A volte, però, questa sicurezza mi abbandona. Mi piace pensare che ci sia una spiegazione a tutto, che il dolore non sia una punizione, ma un segno, una prova, però… A volte penso che le nostre vite siano dominate dal caos. Se davvero tutto avesse un senso, se davvero ci fosse un destino, perché esistono bambini che nascono nei Paesi del Terzo Mondo e sono condannati a morire senza neppure avere la possibilità di combattere? Perché ci sono bambini che vengono maltrattati fin da piccoli e condannati a diventare criminali, o rimanere traumatizzati per la vita? Perché ci sono persone tanto buone a cui viene diagnosticato un male incurabile e altre egoiste, stupide, maligne che vivono un’esistenza da favola e ottengono tutto ciò che desiderano?

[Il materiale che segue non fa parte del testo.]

(* ===== verification/PacketState.v ===== *)
(** The session of packet.c turned into bytes and back: [ssh_packet_get_state] in the process
    that did the key exchange, [ssh_packet_set_state] in the one that goes on with the
    connection.

    A buffer that is written or read here is not shared, so it is its bytes.  What is left
    in it after a failure is not kept: both callers end the process then. *)

From S2P Require Import Prelude SshErr Wire SshQueue Compat Match KeyTypes.
From S2P Require Import ChaCha ChachaPoly Digest SshCipher Packet PacketSend PacketRead Kex.

(** ** The iv of a context (cipher.c) *)

(** Of libcrypto: the control [EVP_CTRL_GCM_IV_GEN] with the iv it writes, and the iv a
    context has come to. *)
Class CipherIv {C : Crypto} := {
  EVP_CIPHER_CTX_iv_length : evp -> Z;
  EVP_CTRL_GCM_IV_GEN_iv : evp -> Z -> option (bytes * evp);
  EVP_CIPHER_CTX_get_iv : evp -> Z -> option bytes;
  EVP_CIPHER_CTX_set_iv : evp -> bytes -> option evp
}.

Section code.
Context {C : Crypto} {I : CipherIv} {E : Env}.

(** The iv of a libcrypto context; asking an authenticating one moves it on. *)
Definition read_iv (c : sshcipher) (e : evp) (len : Z) : option (bytes * evp) :=
  if negb (cipher_authlen c =? 0) then EVP_CTRL_GCM_IV_GEN_iv e len
  else option_map (fun iv => (iv, e)) (EVP_CIPHER_CTX_get_iv e len).

(** What is written to [iv], if anything.  No cipher of the table has the flag
    [CFLAG_AESCTR] in a build with libcrypto. *)
Definition cipher_get_keyiv (cc : sshcipher_ctx) (len : Z) : res (option bytes) * sshcipher_ctx :=
  let c := cc_cipher cc in
  if has (c_flags c) CFLAG_CHACHAPOLY then
    (if negb (len =? 0) then Err SSH_ERR_INVALID_ARGUMENT else Ok None, cc)
  else if has (c_flags c) CFLAG_NONE then (Ok None, cc)
  else
  match cc_evp cc with
  | None => (Err SSH_ERR_INTERNAL_ERROR, cc)   (* not reached *)
  | Some e =>
    let evplen := EVP_CIPHER_CTX_iv_length e in
    if evplen =? 0 then (Ok None, cc)
    else if evplen <? 0 then (Err SSH_ERR_LIBCRYPTO_ERROR, cc)
    else if negb (evplen =? len) then (Err SSH_ERR_INVALID_ARGUMENT, cc)
    else
    match read_iv c e len with
    | None => (Err SSH_ERR_LIBCRYPTO_ERROR, cc)
    | Some (iv, e) => (Ok (Some iv), set_evp e cc)
    end
  end.

Definition cipher_set_keyiv (cc : sshcipher_ctx) (iv : bytes) (len : Z) : res sshcipher_ctx :=
  let c := cc_cipher cc in
  if has (c_flags c) CFLAG_CHACHAPOLY then Ok cc
  else if has (c_flags c) CFLAG_NONE then Ok cc
  else
  match cc_evp cc with
  | None => Err SSH_ERR_INTERNAL_ERROR          (* not reached *)
  | Some e =>
    let evplen := EVP_CIPHER_CTX_iv_length e in
    if evplen <=? 0 then Err SSH_ERR_LIBCRYPTO_ERROR
    else if negb (evplen =? len) then Err SSH_ERR_INVALID_ARGUMENT
    else
    match (if negb (cipher_authlen c =? 0) then EVP_CTRL_GCM_SET_IV_FIXED e (Some iv)
           else EVP_CIPHER_CTX_set_iv e (slice 0 evplen iv)) with
    | None => Err SSH_ERR_LIBCRYPTO_ERROR
    | Some e => Ok (set_evp e cc)
    end
  end.

(** ** Writing *)

(** One [sshbuf_put_*]. *)
Inductive field := U32 (v : Z) | U64 (v : Z) | Str (v : bytes).

Definition put_field (m : bytes) (f : field) : M bytes :=
  match f with
  | U32 v => buf_put m (POKE_U32 v)
  | U64 v => buf_put m (POKE_U64 v)
  | Str v => if zlen v >? SSHBUF_SIZE_MAX - 4 then mfail SSH_ERR_NO_BUFFER_SPACE
             else buf_put m (wr_string v)
  end.

(** A chain of them, up to the first that fails. *)
Fixpoint put_fields (m : bytes) (l : list field) : M bytes :=
  match l with
  | [] => mret m
  | f :: l => let! m := put_field m f in put_fields m l
  end.

(** [sshbuf_put_cstring] of a null pointer puts an empty string. *)
Definition kex_to_blob (m : bytes) (k : kex_state) : M bytes :=
  put_fields m [U32 (we_need k); Str (default [] (hostkey_alg k)); U32 (hostkey_type k);
    U32 (hostkey_nid k); U32 (kex_type k); Str (kex_my k); Str (kex_peer k);
    Str (client_version k); Str (server_version k); Str (session_id k); U32 (kex_flags k)].

(** The [len] bytes behind a pointer, which may be null when there are none. *)
Definition behind (p : option bytes) (len : Z) : M bytes :=
  match p with
  | Some v => mret (slice 0 len v)
  | None => if len =? 0 then mret [] else mcrash
  end.

Definition with_iv (iv : option bytes) (e : sshenc) : sshenc :=
  mk_enc (enc_name e) (enc_cipher e) (enc_enabled e) (enc_key_len e) (enc_iv_len e)
    (enc_block_size e) (enc_key e) iv.

(** The iv the context has come to replaces the one it began with. *)
Definition update_iv (m : kex_mode) (nk : newkeys) : M (option bytes) :=
  let! cc := deref (get_ctx m) in
  let '(r, cc) := cipher_get_keyiv cc (enc_iv_len (nk_enc nk)) in
  modify (set_ctx m (Some cc)) ;;
  let! iv := lift r in
  match iv, enc_iv (nk_enc nk) with
  | None, old => mret old
  | Some _, None => mcrash
  | Some iv, Some old =>
    let iv := Some (iv ++ drop (length iv) old) in
    update_newkeys m (with_enc (with_iv iv (nk_enc nk))) ;; mret iv
  end.

Definition newkeys_to_blob (m : bytes) (mode : kex_mode) : M bytes :=
  let! nk := gets (get_newkeys mode) in
  match nk with
  | None => mfail SSH_ERR_INTERNAL_ERROR
  | Some nk =>
    let enc := nk_enc nk in
    let mac := nk_mac nk in
    let comp := nk_comp nk in
    let! iv := update_iv mode nk in
    let! ok := env request_memory in
    if negb ok then mfail SSH_ERR_ALLOC_FAIL
    else
    let! b := put_fields [] [Str (enc_name enc); U32 (enc_enabled enc); U32 (enc_block_size enc);
                             Str (slice 0 (enc_key_len enc) (enc_key enc))] in
    let! iv := behind iv (enc_iv_len enc) in
    let! b := put_field b (Str iv) in
    let! b := (if cipher_authlen (enc_cipher enc) =? 0 then
                 let! b := put_fields b [Str (nk_mac_name nk); U32 (Z.b2z (mac_enabled mac))] in
                 let! key := behind (mac_key mac) (mac_key_len mac) in
                 put_field b (Str key)
               else mret b) in
    let! b := put_fields b [U32 (comp_type comp); Str (comp_name comp)] in
    put_field m (Str b)
  end.

Definition ssh_packet_get_state (m : bytes) : M bytes :=
  let! k := deref kex in
  let! m := kex_to_blob m k in
  let! m := newkeys_to_blob m MODE_OUT in
  let! m := newkeys_to_blob m MODE_IN in
  let! s := gets id in
  let p := p_send s in
  let q := p_read s in
  put_fields m [U64 (rekey_limit s); U32 (rekey_interval s);
    U32 (seqnr p); U64 (blocks p); U32 (packets p); U64 (nbytes p);
    U32 (seqnr q); U64 (blocks q); U32 (packets q); U64 (nbytes q);
    Str (input s); Str (output s)].

(** ** Reading *)

(** A value and what is left of the buffer. *)
Notation "'let!' ( x , q ) := m 'in' k" := (mbind m (fun r => let '(x, q) := r in k))
  (at level 10, x name, q name, m at level 100, k at level 200) : session_scope.

(** A 32-bit word stored to an [int]. *)
Definition to_int (v : Z) : Z := if v >=? 2 ^ 31 then v - 2 ^ 32 else v.

Definition get_u32 (q : bytes) : M (Z * bytes) := lift (rd_u32 q).
Definition get_int (q : bytes) : M (Z * bytes) := let! (v, q) := get_u32 q in mret (to_int v, q).
Definition get_u64 (q : bytes) : M (Z * bytes) := lift (rd_u64 q).

(** The copy may fail. *)
Definition get_string (q : bytes) : M (bytes * bytes) :=
  let! r := lift (rd_string q) in
  let! ok := env request_memory in
  if ok : bool then mret r else mfail SSH_ERR_ALLOC_FAIL.

(** The string a pointer to the copy denotes. *)
Definition get_cstring (q : bytes) : M (bytes * bytes) :=
  let! (v, q) := lift (rd_cstring q) in
  let! ok := env request_memory in
  if ok : bool then mret (c_str v, q) else mfail SSH_ERR_ALLOC_FAIL.

(** Onto the buffer [v]. *)
Definition get_stringb (q v : bytes) : M (bytes * bytes) :=
  let! (x, q) := lift (rd_string q) in
  let! v := buf_put v x in mret (v, q).

(** The reads of [kex_from_blob], on a new exchange. *)
Definition read_kex (q : bytes) : M (kex_state * bytes) :=
  let k := kex_new in
  let! (need, q) := get_u32 q in
  let! (alg, q) := get_cstring q in
  let! (type, q) := get_int q in
  let! (nid, q) := get_int q in
  let! (method, q) := get_u32 q in
  let! (my, q) := get_stringb q (kex_my k) in
  let! (peer, q) := get_stringb q (kex_peer k) in
  let! (cver, q) := get_stringb q (client_version k) in
  let! (sver, q) := get_stringb q (server_version k) in
  let! (sid, q) := get_stringb q (session_id k) in
  let! (flags, q) := get_u32 q in
  mret (set_kex_done true (set_kex_server true (set_kex_flags flags (set_session_id sid
          (set_server_version sver (set_client_version cver (set_kex_peer peer (set_kex_my my
          (set_kex_type method (set_hostkey_nid nid (set_hostkey_type type
          (set_hostkey_alg (Some alg) (set_we_need need k)))))))))))), q).

(** After an error there is no exchange any more, but for the very first allocation. *)
Definition kex_from_blob (q : bytes) : M bytes :=
  let! ok := env request_memory in
  if negb ok then mfail SSH_ERR_ALLOC_FAIL
  else
  let! r := mtry (read_kex q) in
  match r with
  | Err e => modify (set_kex None) ;; mfail e
  | Ok (k, q) => modify (set_kex (Some k)) ;; mret q
  end.

Definition with_mac_key (enabled : bool) (key : bytes) (mac : sshmac) : sshmac :=
  mk_mac enabled (mac_len mac) (Some key) (zlen key) (mac_type mac) (mac_etm mac) (hmac_alg mac)
    (mac_ctx_key mac).

Definition read_mac (q : bytes) : M ((sshmac * bytes) * bytes) :=
  let! (name, q) := get_cstring q in
  let! ok := env request_memory in
  let! mac := lift (mac_setup ok blank_mac name) in
  let! (enabled, q) := get_u32 q in
  let! (key, q) := get_string q in
  if zlen key >? mac_key_len mac then mfail SSH_ERR_INVALID_FORMAT
  else mret (with_mac_key (negb (enabled =? 0)) key mac, name, q).

(** The keys of a direction. *)
Definition read_newkeys (b : bytes) : M newkeys :=
  let! (name, b) := get_cstring b in
  let! (enabled, b) := get_int b in
  let! (block_size, b) := get_u32 b in
  let! (key, b) := get_string b in
  let! (iv, b) := get_string b in
  match cipher_by_name name with
  | None => mfail SSH_ERR_INVALID_FORMAT
  | Some cipher =>
    let! (mac, b) := (if cipher_authlen cipher =? 0 then read_mac b else mret (blank_mac, [], b)) in
    let! (type, b) := get_u32 b in
    let! (cname, b) := get_cstring b in
    if negb (zlen b =? 0) then mfail SSH_ERR_INVALID_FORMAT
    else mret (mk_newkeys (mk_enc name cipher enabled (zlen key) (zlen iv) block_size key (Some iv))
                 (fst mac) (snd mac) (mk_comp type false cname))
  end.

Definition newkeys_from_blob (q : bytes) (mode : kex_mode) : M bytes :=
  let! ok := env request_memory in
  if negb ok then mfail SSH_ERR_ALLOC_FAIL
  else
  let! (b, q) := get_string q in          (* sshbuf_froms: no copy, but a new buffer *)
  let! nk := read_newkeys b in
  let! _k := deref kex in
  update_kex (set_kex_newkeys mode (Some nk)) ;; mret q.

(** [p_send] then [p_read], field by field. *)
Definition read_pstate (mode : kex_mode) (q : bytes) : M bytes :=
  let upd f := modify (fun s => set_pstate mode (f (get_pstate mode s)) s) in
  let! (v, q) := get_u32 q in
  upd (fun p => mk_pstate v (packets p) (blocks p) (nbytes p)) ;;
  let! (v, q) := get_u64 q in
  upd (fun p => mk_pstate (seqnr p) (packets p) v (nbytes p)) ;;
  let! (v, q) := get_u32 q in
  upd (fun p => mk_pstate (seqnr p) v (blocks p) (nbytes p)) ;;
  let! (v, q) := get_u64 q in
  upd (fun p => mk_pstate (seqnr p) (packets p) (blocks p) v) ;; mret q.

Definition ssh_packet_set_postauth : M unit :=
  modify (set_after_authentication true) ;;
  modify (set_rekeying false) ;;
  ssh_packet_enable_delayed_compress.

Definition ssh_packet_set_state (q : bytes) : M unit :=
  let! q := kex_from_blob q in
  let! q := newkeys_from_blob q MODE_OUT in
  let! q := newkeys_from_blob q MODE_IN in
  let! (v, q) := get_u64 q in
  modify (set_rekey_limit v) ;;
  let! (v, q) := get_u32 q in
  modify (set_rekey_interval v) ;;
  let! q := read_pstate MODE_OUT q in
  let! q := read_pstate MODE_IN q in
  let! now := env monotime in
  modify (set_rekey_time now) ;;
  ssh_set_newkeys MODE_IN ;;
  ssh_set_newkeys MODE_OUT ;;
  ssh_packet_set_postauth ;;
  modify (set_input []) ;;
  modify (set_output []) ;;
  let! (in_, q) := lift (rd_string q) in
  let! (out, q) := lift (rd_string q) in
  put_input in_ ;;
  put_output out ;;
  if negb (zlen q =? 0) then mfail SSH_ERR_INVALID_FORMAT else mret tt.
End code.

Tutto questo ha un senso? No. E allora perché le nostre difficoltà dovrebbero averlo?

Talvolta penso che non esista alcun destino, alcun segno divino, che non ci sia nessuna prova da superare, niente da dimostrare.

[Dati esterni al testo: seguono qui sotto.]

(* ===== verification/PacketMove.v ===== *)
(** A connection handed from one process to another: the session that
    [ssh_packet_set_state] makes of the bytes of [ssh_packet_get_state] goes on where the
    other stopped, in both directions, with the peer none the wiser. *)

From S2P Require Import Prelude SshErr Wire SshQueue Compat Match KeyTypes.
From S2P Require Import Poly1305 ChaCha ChachaPoly Digest Hmac SshCipher CipherLink Packet PacketSend Plain PacketRead.
From S2P Require Import PacketFrame PacketBounds PacketPoll PacketLink Kex KexConf KexKeys PacketState CipherResume.

(** ** The fields of a blob *)

Section fields.
Context {C : Crypto} {E : Env} {L : EnvLaws}.

Definition enc_field (f : field) : bytes :=
  match f with U32 v => POKE_U32 v | U64 v => POKE_U64 v | Str v => wr_string v end.
Definition enc_fields (l : list field) : bytes := concat (map enc_field l).

Lemma enc_fields_cons f l : enc_fields (f :: l) = enc_field f ++ enc_fields l.
Proof. done. Qed.

Lemma zlen_wr_string v : zlen (wr_string v) = 4 + zlen v.
Proof. unfold wr_string. by rewrite zlen_app, zlen_POKE_U32. Qed.

Lemma does_put_field m f s : zlen m + zlen (enc_field f) <= SSHBUF_SIZE_MAX ->
  does (put_field m f) s (Ok (m ++ enc_field f)) s.
Proof.
  intros H. pose proof (zlen_nonneg m). destruct f as [v|v|v]; cbn [put_field enc_field] in *;
    [by apply does_buf_put..|].
  rewrite zlen_wr_string in H. destruct (Z.gtb_spec (zlen v) (SSHBUF_SIZE_MAX - 4)); [lia|].
  apply does_buf_put. by rewrite zlen_wr_string.
Qed.

Lemma does_put_fields l : forall m s, zlen m + zlen (enc_fields l) <= SSHBUF_SIZE_MAX ->
  does (put_fields m l) s (Ok (m ++ enc_fields l)) s.
Proof.
  induction l as [|f l IH]; intros m s H; cbn [put_fields].
  - rewrite app_nil_r. does_done.
  - rewrite enc_fields_cons, zlen_app in H. pose proof (zlen_nonneg (enc_fields l)).
    eapply does_bind; [by apply does_put_field; lia|]. intros w. rewrite enc_fields_cons, app_assoc.
    does_last. apply IH. rewrite zlen_app. lia.
Qed.

Definition is_u32 (v : Z) : Prop := 0 <= v < 2 ^ 32.
Definition is_u64 (v : Z) : Prop := 0 <= v < 2 ^ 64.
Definition is_int (v : Z) : Prop := - 2 ^ 31 <= v < 2 ^ 31.
Definition is_str (v : bytes) : Prop := zlen v <= SSHBUF_SIZE_MAX - 4.

Lemma to_int_u32 v : is_int v -> to_int (u32 v) = v.
Proof.
  unfold is_int, to_int. intros H. destruct (Z.ltb_spec v 0).
  - replace (u32 v) with (v + 2 ^ 32) by (unfold u32, wrap; apply (Z.mod_unique _ _ (-1)); lia).
    destruct (Z.geb_spec (v + 2 ^ 32) (2 ^ 31)); lia.
  - rewrite u32_small by lia. destruct (Z.geb_spec v (2 ^ 31)); lia.
Qed.

Lemma does_get_u32 v q s : is_u32 v -> does (get_u32 (POKE_U32 v ++ q)) s (Ok (v, q)) s.
Proof. intros H. unfold get_u32. rewrite rd_u32_app, u32_small by done. apply does_lift. Qed.

Lemma does_get_int v q s : is_int v -> does (get_int (POKE_U32 v ++ q)) s (Ok (v, q)) s.
Proof.
  intros H. unfold get_int, get_u32. rewrite rd_u32_app. eapply does_bind; [apply does_lift|]. intros w.
  cbv beta iota. rewrite to_int_u32 by done. does_done.
Qed.

Lemma does_get_u64 v q s : is_u64 v -> does (get_u64 (POKE_U64 v ++ q)) s (Ok (v, q)) s.
Proof. intros H. unfold get_u64. rewrite rd_u64_app, u64_small by done. apply does_lift. Qed.

Lemma does_get_string v q s : is_str v -> does (get_string (wr_string v ++ q)) s (Ok (v, q)) s.
Proof.
  intros H. unfold get_string. rewrite rd_string_app by done. eapply does_bind; [apply does_lift|]. intros w.
  eapply does_bind; [apply does_memory|]. intros w1. does_done.
Qed.

Lemma does_get_cstring v q s : is_str v -> no_nul v -> does (get_cstring (wr_string v ++ q)) s (Ok (v, q)) s.
Proof.
  intros H Hn. unfold get_cstring, rd_cstring. rewrite rd_string_app by done. unfold no_nul in Hn. rewrite Hn.
  eapply does_bind; [apply does_lift|]. intros w. eapply does_bind; [apply does_memory|]. intros w1.
  unfold c_str. rewrite Hn. does_done.
Qed.

Lemma does_get_stringb v q s : is_str v -> does (get_stringb (wr_string v ++ q) []) s (Ok (v, q)) s.
Proof.
  intros H. unfold get_stringb. rewrite rd_string_app by done. eapply does_bind; [apply does_lift|]. intros w.
  cbv beta iota. eapply does_bind; [apply does_buf_put; unfold is_str in H; rewrite zlen_nil; lia|].
  intros w1. does_done.
Qed.
End fields.

(** One read of a field that was written. *)
Ltac reads lem := eapply does_bind; [apply lem; done|]; intros ?w; cbv beta iota.

Section kex_blob.
Context {C : Crypto} {E : Env} {L : EnvLaws}.

Definition kex_fields (k : kex_state) : list field :=
  [U32 (we_need k); Str (default [] (hostkey_alg k)); U32 (hostkey_type k); U32 (hostkey_nid k);
   U32 (kex_type k); Str (kex_my k); Str (kex_peer k); Str (client_version k); Str (server_version k);
   Str (session_id k); U32 (kex_flags k)].

(** Fields of the width they are sent with. *)
Definition kex_fits (k : kex_state) : Prop :=
  (exists alg, hostkey_alg k = Some alg /\ no_nul alg) /\ is_u32 (we_need k) /\ is_int (hostkey_type k) /\
  is_int (hostkey_nid k) /\ is_u32 (kex_type k) /\ is_u32 (kex_flags k).

(** What an exchange is on the other side: the server's, finished, without the parts that a
    new exchange makes again. *)
Definition kex_moved (k : kex_state) : kex_state :=
  mk_kex None None (we_need k) true None (hostkey_alg k) (hostkey_type k) (hostkey_nid k) (kex_type k)
    0 0 0 None None false (kex_my k) (kex_peer k) true (kex_flags k) (client_version k) (server_version k)
    (session_id k) None (zeros 32).

Lemma is_str_in v l : In (Str v) l -> zlen (enc_fields l) <= SSHBUF_SIZE_MAX -> is_str v.
Proof.
  unfold is_str. induction l as [|f l IH]; [done|]. rewrite enc_fields_cons, zlen_app.
  pose proof (zlen_nonneg (enc_fields l)). pose proof (zlen_nonneg (enc_field f)).
  intros [->|Hin] Hz; [|by apply IH; [|lia]]. cbn [enc_field] in Hz. rewrite zlen_wr_string in Hz. lia.
Qed.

A volte penso che Dio, o chi per lui, sia un mero spettatore del nostro dolore. Che non intervenga per darci dei segnali. Penso che tutto sia nelle mani del caos.

E il caos mi fa paura.

Io DEVO pensare che prima o poi troverò il mio cammino, che tutto questo dolore significhi qualcosa, che alla fine della sofferenza ci sia la felicità… Perché, se così non fosse, vorrebbe dire che ci sono buone probabilità che io non troverò mai la mia felicità, che non sarò mai madre, anche se me lo merito (perché so di meritarmelo), anche se potrei donare una vita felice ad una piccola creatura, perché il mondo è dominato dal caos, e il caos non guarda in faccia nessuno.

Non ho mai creduto alla fortuna e alla sfortuna, ma soltanto al destino e a Dio. Ora la mia fede comincia a sgretolarsi. E questo è peggio di qualsiasi diagnosi di sterilità.